## Data extracts:
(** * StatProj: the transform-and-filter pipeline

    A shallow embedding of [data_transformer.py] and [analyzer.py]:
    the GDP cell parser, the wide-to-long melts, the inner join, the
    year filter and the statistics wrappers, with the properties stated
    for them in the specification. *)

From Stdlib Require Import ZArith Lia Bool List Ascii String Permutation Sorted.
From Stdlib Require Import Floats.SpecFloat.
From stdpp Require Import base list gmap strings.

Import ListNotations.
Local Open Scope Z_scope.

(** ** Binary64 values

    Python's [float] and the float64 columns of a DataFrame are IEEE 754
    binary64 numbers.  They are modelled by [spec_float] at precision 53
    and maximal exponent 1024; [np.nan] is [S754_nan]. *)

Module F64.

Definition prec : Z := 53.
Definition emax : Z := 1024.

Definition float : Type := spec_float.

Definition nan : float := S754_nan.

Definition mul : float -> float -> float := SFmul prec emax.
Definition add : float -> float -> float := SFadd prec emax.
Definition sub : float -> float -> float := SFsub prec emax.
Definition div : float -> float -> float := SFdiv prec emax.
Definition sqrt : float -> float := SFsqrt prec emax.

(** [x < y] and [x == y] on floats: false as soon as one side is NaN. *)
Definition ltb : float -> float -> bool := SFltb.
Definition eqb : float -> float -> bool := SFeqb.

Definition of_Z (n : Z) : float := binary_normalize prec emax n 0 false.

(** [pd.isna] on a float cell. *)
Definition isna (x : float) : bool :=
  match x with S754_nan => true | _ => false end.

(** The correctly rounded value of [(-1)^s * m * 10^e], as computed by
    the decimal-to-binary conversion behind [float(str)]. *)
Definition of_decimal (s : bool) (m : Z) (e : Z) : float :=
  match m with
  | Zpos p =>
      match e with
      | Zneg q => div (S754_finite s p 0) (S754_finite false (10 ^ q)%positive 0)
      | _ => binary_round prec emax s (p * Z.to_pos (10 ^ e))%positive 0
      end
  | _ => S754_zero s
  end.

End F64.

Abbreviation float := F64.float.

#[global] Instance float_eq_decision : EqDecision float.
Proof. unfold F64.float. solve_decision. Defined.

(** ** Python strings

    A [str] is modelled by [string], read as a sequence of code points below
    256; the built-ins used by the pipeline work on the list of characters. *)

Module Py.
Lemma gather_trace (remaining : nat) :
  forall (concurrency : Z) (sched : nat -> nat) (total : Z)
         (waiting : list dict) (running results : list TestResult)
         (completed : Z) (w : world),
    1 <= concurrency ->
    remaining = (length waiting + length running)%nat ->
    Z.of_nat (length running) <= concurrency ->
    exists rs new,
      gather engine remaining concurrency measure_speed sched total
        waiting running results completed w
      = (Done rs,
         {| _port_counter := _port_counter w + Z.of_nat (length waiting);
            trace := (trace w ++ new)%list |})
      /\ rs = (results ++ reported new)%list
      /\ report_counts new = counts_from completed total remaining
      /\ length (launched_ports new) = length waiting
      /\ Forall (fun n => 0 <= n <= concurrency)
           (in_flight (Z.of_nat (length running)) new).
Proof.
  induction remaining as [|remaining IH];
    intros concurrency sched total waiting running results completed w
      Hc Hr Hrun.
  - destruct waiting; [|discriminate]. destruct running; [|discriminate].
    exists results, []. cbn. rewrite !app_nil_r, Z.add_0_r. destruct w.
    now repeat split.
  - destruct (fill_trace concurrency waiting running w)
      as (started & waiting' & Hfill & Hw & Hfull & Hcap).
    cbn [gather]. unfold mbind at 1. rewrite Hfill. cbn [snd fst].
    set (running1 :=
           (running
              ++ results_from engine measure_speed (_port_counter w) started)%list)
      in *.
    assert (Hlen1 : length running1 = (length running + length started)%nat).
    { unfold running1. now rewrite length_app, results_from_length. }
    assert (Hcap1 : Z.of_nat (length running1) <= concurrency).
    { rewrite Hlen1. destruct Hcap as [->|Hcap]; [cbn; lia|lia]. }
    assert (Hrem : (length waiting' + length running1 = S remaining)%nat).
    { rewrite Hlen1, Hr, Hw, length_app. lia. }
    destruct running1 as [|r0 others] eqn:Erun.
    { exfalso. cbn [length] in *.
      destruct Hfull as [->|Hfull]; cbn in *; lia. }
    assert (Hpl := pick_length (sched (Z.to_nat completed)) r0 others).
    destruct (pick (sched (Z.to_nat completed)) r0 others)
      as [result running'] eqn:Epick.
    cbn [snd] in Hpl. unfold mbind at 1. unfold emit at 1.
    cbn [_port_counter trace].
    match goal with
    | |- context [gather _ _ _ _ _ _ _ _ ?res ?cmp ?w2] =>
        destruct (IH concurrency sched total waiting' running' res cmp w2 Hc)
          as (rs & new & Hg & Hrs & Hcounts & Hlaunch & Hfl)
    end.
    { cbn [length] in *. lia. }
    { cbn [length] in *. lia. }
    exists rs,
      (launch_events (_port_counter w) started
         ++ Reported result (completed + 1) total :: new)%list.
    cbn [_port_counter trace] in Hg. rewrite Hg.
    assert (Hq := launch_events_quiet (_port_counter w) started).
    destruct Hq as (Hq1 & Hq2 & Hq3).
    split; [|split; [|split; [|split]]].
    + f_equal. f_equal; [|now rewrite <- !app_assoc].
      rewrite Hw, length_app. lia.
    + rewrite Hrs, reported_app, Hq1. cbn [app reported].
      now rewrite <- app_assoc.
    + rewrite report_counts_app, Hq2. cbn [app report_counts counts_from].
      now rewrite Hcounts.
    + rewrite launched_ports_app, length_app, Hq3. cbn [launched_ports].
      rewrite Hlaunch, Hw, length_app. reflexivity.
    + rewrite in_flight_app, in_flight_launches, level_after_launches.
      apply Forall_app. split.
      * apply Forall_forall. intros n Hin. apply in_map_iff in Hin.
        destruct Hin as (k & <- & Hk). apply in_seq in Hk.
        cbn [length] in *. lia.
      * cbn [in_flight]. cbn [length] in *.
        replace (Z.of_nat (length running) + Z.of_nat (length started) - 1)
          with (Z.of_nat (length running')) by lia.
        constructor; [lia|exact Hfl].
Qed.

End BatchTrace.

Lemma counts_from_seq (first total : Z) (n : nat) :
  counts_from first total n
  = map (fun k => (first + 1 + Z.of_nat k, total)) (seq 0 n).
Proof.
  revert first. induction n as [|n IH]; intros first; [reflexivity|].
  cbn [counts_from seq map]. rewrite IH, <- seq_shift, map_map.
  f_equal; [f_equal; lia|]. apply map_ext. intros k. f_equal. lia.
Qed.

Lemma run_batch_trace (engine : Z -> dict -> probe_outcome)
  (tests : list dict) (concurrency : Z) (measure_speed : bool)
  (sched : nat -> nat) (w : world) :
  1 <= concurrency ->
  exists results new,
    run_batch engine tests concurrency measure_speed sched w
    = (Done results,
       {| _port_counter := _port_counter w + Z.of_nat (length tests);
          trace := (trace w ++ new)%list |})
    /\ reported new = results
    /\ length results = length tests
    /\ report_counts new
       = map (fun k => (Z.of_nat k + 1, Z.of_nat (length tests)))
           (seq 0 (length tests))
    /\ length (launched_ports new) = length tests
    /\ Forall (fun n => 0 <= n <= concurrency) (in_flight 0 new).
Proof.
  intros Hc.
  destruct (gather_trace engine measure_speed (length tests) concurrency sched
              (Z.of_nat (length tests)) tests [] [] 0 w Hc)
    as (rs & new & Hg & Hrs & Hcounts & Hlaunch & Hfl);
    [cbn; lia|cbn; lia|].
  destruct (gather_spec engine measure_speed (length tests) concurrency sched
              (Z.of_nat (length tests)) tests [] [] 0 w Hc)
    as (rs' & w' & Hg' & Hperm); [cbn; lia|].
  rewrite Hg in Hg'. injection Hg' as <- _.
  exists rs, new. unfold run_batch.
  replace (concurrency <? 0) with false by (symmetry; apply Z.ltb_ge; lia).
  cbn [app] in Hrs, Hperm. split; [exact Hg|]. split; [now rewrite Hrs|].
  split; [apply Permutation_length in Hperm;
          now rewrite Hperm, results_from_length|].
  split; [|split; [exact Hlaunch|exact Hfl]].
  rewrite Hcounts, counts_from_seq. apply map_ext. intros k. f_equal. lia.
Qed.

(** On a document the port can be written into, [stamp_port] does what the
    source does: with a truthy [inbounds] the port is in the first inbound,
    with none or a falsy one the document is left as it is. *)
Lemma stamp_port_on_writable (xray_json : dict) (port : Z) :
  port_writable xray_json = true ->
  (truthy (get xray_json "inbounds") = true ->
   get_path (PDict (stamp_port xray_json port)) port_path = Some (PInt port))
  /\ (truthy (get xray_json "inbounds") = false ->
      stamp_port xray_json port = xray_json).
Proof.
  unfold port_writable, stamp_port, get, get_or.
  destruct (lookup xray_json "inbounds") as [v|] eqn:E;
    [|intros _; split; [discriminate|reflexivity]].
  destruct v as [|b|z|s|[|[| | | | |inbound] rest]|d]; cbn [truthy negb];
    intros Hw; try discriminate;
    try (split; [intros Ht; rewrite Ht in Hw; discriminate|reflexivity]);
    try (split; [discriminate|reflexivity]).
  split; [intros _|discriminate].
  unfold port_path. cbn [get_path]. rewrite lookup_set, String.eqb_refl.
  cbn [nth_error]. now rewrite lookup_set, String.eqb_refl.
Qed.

## What you are asked to do:
Note how many lines in the data above have the string "split" in them, and give that number by itself.

## Expected answer:
10